The task. Report the number of lines in the data below that hold "source", without any other words.

──────── Available data ────────

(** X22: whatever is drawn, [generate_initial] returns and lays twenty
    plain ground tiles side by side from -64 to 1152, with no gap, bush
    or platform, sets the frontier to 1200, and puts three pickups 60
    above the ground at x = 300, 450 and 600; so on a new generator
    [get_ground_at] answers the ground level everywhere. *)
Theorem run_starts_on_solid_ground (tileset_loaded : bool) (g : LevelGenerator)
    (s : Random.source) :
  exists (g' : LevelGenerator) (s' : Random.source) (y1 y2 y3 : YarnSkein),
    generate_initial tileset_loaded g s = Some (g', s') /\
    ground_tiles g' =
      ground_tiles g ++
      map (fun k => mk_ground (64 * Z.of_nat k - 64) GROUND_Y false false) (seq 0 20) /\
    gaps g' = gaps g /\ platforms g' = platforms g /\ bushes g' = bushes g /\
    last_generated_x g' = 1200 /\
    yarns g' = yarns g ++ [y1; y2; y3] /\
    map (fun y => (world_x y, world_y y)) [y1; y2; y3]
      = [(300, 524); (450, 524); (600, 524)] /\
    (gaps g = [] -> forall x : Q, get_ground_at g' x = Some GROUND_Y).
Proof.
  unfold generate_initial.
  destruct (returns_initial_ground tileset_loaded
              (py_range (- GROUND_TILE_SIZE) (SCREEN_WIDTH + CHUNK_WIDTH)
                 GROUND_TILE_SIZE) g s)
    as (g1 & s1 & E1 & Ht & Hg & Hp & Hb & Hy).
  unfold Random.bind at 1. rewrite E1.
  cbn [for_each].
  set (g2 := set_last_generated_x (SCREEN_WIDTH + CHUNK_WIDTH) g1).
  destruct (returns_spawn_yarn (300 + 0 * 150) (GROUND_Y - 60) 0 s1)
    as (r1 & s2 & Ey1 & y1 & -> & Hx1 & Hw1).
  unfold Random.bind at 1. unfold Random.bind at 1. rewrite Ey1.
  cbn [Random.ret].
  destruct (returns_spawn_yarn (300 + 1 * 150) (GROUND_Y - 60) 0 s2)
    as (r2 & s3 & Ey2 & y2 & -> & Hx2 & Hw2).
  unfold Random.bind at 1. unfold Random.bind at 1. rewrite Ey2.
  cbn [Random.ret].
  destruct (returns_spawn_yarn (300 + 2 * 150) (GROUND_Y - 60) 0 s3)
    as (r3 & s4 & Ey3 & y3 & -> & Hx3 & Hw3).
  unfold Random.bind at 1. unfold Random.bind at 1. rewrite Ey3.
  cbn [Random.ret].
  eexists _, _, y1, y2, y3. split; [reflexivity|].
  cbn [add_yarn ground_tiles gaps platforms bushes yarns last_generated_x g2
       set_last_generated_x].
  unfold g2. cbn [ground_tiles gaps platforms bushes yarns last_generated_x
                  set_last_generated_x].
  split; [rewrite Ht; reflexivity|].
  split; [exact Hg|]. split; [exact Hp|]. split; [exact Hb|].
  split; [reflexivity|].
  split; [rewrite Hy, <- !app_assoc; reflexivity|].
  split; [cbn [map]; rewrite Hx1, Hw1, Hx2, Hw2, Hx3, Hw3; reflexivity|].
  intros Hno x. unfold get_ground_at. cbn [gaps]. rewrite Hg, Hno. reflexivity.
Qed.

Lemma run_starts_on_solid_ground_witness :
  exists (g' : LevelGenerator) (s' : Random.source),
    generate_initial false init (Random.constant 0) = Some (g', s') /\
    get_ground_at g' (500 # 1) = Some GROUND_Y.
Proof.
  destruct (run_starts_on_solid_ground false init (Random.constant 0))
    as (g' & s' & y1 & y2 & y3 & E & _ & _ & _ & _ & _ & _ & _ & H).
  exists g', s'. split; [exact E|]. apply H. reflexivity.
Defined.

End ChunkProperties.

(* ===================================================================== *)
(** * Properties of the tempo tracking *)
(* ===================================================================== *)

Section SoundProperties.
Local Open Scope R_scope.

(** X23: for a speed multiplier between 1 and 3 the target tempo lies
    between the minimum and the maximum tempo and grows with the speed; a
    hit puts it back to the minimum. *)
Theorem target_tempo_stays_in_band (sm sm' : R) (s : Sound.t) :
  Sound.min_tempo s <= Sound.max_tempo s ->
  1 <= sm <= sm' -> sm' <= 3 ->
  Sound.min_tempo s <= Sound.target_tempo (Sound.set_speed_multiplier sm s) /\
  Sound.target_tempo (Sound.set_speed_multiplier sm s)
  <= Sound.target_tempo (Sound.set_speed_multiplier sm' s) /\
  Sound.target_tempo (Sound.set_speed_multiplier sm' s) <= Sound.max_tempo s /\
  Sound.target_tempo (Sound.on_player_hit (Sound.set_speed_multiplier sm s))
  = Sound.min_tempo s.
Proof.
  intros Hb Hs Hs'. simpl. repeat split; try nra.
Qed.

────────

Task solution. 3